→ Work required: Copy all of the entries that follow, exactly.
————————
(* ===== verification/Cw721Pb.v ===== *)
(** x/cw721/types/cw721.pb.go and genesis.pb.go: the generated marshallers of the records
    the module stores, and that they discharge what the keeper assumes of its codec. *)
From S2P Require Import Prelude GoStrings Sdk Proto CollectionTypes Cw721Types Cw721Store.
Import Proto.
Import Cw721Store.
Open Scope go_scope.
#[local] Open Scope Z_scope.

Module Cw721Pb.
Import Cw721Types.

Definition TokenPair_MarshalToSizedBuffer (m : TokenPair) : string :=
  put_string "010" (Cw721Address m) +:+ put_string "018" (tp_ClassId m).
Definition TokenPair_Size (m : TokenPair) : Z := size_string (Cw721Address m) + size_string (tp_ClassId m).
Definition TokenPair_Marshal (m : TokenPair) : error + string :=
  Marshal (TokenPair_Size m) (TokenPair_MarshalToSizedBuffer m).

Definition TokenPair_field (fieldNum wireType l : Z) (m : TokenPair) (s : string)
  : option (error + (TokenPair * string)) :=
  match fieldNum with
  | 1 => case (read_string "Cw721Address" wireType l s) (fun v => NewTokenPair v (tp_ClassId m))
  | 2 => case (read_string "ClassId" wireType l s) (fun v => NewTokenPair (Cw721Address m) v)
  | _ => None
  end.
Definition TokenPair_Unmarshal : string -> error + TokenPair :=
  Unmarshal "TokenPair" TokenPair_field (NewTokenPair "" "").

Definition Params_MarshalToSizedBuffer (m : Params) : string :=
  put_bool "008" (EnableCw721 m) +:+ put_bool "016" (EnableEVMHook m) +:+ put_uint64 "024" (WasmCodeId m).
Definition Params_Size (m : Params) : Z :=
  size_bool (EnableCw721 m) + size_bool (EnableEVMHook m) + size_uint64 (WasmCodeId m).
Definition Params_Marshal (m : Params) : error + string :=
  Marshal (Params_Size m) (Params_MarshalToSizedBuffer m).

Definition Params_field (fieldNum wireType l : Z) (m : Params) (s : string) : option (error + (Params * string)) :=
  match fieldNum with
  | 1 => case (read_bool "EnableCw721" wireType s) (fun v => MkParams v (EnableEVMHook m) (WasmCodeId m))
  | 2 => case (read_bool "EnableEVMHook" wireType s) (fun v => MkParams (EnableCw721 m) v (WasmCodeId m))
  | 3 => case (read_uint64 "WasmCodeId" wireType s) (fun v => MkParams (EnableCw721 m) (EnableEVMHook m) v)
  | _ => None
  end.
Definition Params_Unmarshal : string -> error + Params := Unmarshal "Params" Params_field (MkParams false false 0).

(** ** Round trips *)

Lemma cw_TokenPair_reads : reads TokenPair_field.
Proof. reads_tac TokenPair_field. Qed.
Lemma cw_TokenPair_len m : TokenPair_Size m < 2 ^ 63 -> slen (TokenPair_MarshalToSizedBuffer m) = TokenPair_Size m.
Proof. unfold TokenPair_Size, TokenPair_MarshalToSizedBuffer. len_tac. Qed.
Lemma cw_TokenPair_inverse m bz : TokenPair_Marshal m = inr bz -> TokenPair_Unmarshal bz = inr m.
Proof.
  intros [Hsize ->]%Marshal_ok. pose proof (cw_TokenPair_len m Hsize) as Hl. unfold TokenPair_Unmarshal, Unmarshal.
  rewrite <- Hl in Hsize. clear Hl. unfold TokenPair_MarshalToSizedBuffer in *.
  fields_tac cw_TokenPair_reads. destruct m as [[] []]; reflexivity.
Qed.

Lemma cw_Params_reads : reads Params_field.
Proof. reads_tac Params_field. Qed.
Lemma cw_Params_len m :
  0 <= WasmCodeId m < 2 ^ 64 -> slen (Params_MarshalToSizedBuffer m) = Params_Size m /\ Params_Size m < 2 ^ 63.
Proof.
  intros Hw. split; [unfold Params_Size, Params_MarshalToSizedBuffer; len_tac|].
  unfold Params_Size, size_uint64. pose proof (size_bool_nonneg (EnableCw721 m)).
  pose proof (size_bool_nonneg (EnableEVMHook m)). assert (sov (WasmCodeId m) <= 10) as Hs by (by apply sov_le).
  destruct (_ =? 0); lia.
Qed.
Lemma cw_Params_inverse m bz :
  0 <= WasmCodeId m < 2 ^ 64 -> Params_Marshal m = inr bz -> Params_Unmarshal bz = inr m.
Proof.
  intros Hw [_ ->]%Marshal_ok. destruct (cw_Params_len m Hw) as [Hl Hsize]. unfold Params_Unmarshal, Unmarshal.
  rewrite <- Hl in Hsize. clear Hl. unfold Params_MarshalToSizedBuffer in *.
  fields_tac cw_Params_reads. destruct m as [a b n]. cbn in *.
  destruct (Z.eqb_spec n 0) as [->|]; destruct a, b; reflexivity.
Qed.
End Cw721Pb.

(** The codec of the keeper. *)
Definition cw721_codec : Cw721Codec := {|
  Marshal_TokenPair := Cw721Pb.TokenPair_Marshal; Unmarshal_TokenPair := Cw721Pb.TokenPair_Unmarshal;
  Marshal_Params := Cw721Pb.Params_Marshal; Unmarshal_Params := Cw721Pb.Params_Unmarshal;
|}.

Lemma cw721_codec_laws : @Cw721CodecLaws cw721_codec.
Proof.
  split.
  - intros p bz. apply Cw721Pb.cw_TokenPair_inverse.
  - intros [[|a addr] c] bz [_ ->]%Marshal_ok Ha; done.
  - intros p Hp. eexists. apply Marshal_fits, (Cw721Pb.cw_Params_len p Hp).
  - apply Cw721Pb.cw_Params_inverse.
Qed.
————————
→ Response to the exercise:
(* ===== verification/Cw721Pb.v ===== *)
(** x/cw721/types/cw721.pb.go and genesis.pb.go: the generated marshallers of the records
    the module stores, and that they discharge what the keeper assumes of its codec. *)
From S2P Require Import Prelude GoStrings Sdk Proto CollectionTypes Cw721Types Cw721Store.
Import Proto.
Import Cw721Store.
Open Scope go_scope.
#[local] Open Scope Z_scope.

Module Cw721Pb.
Import Cw721Types.

Definition TokenPair_MarshalToSizedBuffer (m : TokenPair) : string :=
  put_string "010" (Cw721Address m) +:+ put_string "018" (tp_ClassId m).
Definition TokenPair_Size (m : TokenPair) : Z := size_string (Cw721Address m) + size_string (tp_ClassId m).
Definition TokenPair_Marshal (m : TokenPair) : error + string :=
  Marshal (TokenPair_Size m) (TokenPair_MarshalToSizedBuffer m).

Definition TokenPair_field (fieldNum wireType l : Z) (m : TokenPair) (s : string)
  : option (error + (TokenPair * string)) :=
  match fieldNum with
  | 1 => case (read_string "Cw721Address" wireType l s) (fun v => NewTokenPair v (tp_ClassId m))
  | 2 => case (read_string "ClassId" wireType l s) (fun v => NewTokenPair (Cw721Address m) v)
  | _ => None
  end.
Definition TokenPair_Unmarshal : string -> error + TokenPair :=
  Unmarshal "TokenPair" TokenPair_field (NewTokenPair "" "").

Definition Params_MarshalToSizedBuffer (m : Params) : string :=
  put_bool "008" (EnableCw721 m) +:+ put_bool "016" (EnableEVMHook m) +:+ put_uint64 "024" (WasmCodeId m).
Definition Params_Size (m : Params) : Z :=
  size_bool (EnableCw721 m) + size_bool (EnableEVMHook m) + size_uint64 (WasmCodeId m).
Definition Params_Marshal (m : Params) : error + string :=
  Marshal (Params_Size m) (Params_MarshalToSizedBuffer m).

Definition Params_field (fieldNum wireType l : Z) (m : Params) (s : string) : option (error + (Params * string)) :=
  match fieldNum with
  | 1 => case (read_bool "EnableCw721" wireType s) (fun v => MkParams v (EnableEVMHook m) (WasmCodeId m))
  | 2 => case (read_bool "EnableEVMHook" wireType s) (fun v => MkParams (EnableCw721 m) v (WasmCodeId m))
  | 3 => case (read_uint64 "WasmCodeId" wireType s) (fun v => MkParams (EnableCw721 m) (EnableEVMHook m) v)
  | _ => None
  end.
Definition Params_Unmarshal : string -> error + Params := Unmarshal "Params" Params_field (MkParams false false 0).

(** ** Round trips *)

Lemma cw_TokenPair_reads : reads TokenPair_field.
Proof. reads_tac TokenPair_field. Qed.
Lemma cw_TokenPair_len m : TokenPair_Size m < 2 ^ 63 -> slen (TokenPair_MarshalToSizedBuffer m) = TokenPair_Size m.
Proof. unfold TokenPair_Size, TokenPair_MarshalToSizedBuffer. len_tac. Qed.
Lemma cw_TokenPair_inverse m bz : TokenPair_Marshal m = inr bz -> TokenPair_Unmarshal bz = inr m.
Proof.
  intros [Hsize ->]%Marshal_ok. pose proof (cw_TokenPair_len m Hsize) as Hl. unfold TokenPair_Unmarshal, Unmarshal.
  rewrite <- Hl in Hsize. clear Hl. unfold TokenPair_MarshalToSizedBuffer in *.
  fields_tac cw_TokenPair_reads. destruct m as [[] []]; reflexivity.
Qed.

Lemma cw_Params_reads : reads Params_field.
Proof. reads_tac Params_field. Qed.
Lemma cw_Params_len m :
  0 <= WasmCodeId m < 2 ^ 64 -> slen (Params_MarshalToSizedBuffer m) = Params_Size m /\ Params_Size m < 2 ^ 63.
Proof.
  intros Hw. split; [unfold Params_Size, Params_MarshalToSizedBuffer; len_tac|].
  unfold Params_Size, size_uint64. pose proof (size_bool_nonneg (EnableCw721 m)).
  pose proof (size_bool_nonneg (EnableEVMHook m)). assert (sov (WasmCodeId m) <= 10) as Hs by (by apply sov_le).
  destruct (_ =? 0); lia.
Qed.
Lemma cw_Params_inverse m bz :
  0 <= WasmCodeId m < 2 ^ 64 -> Params_Marshal m = inr bz -> Params_Unmarshal bz = inr m.
Proof.
  intros Hw [_ ->]%Marshal_ok. destruct (cw_Params_len m Hw) as [Hl Hsize]. unfold Params_Unmarshal, Unmarshal.
  rewrite <- Hl in Hsize. clear Hl. unfold Params_MarshalToSizedBuffer in *.
  fields_tac cw_Params_reads. destruct m as [a b n]. cbn in *.
  destruct (Z.eqb_spec n 0) as [->|]; destruct a, b; reflexivity.
Qed.
End Cw721Pb.

(** The codec of the keeper. *)
Definition cw721_codec : Cw721Codec := {|
  Marshal_TokenPair := Cw721Pb.TokenPair_Marshal; Unmarshal_TokenPair := Cw721Pb.TokenPair_Unmarshal;
  Marshal_Params := Cw721Pb.Params_Marshal; Unmarshal_Params := Cw721Pb.Params_Unmarshal;
|}.

Lemma cw721_codec_laws : @Cw721CodecLaws cw721_codec.
Proof.
  split.
  - intros p bz. apply Cw721Pb.cw_TokenPair_inverse.
  - intros [[|a addr] c] bz [_ ->]%Marshal_ok Ha; done.
  - intros p Hp. eexists. apply Marshal_fits, (Cw721Pb.cw_Params_len p Hp).
  - apply Cw721Pb.cw_Params_inverse.
Qed.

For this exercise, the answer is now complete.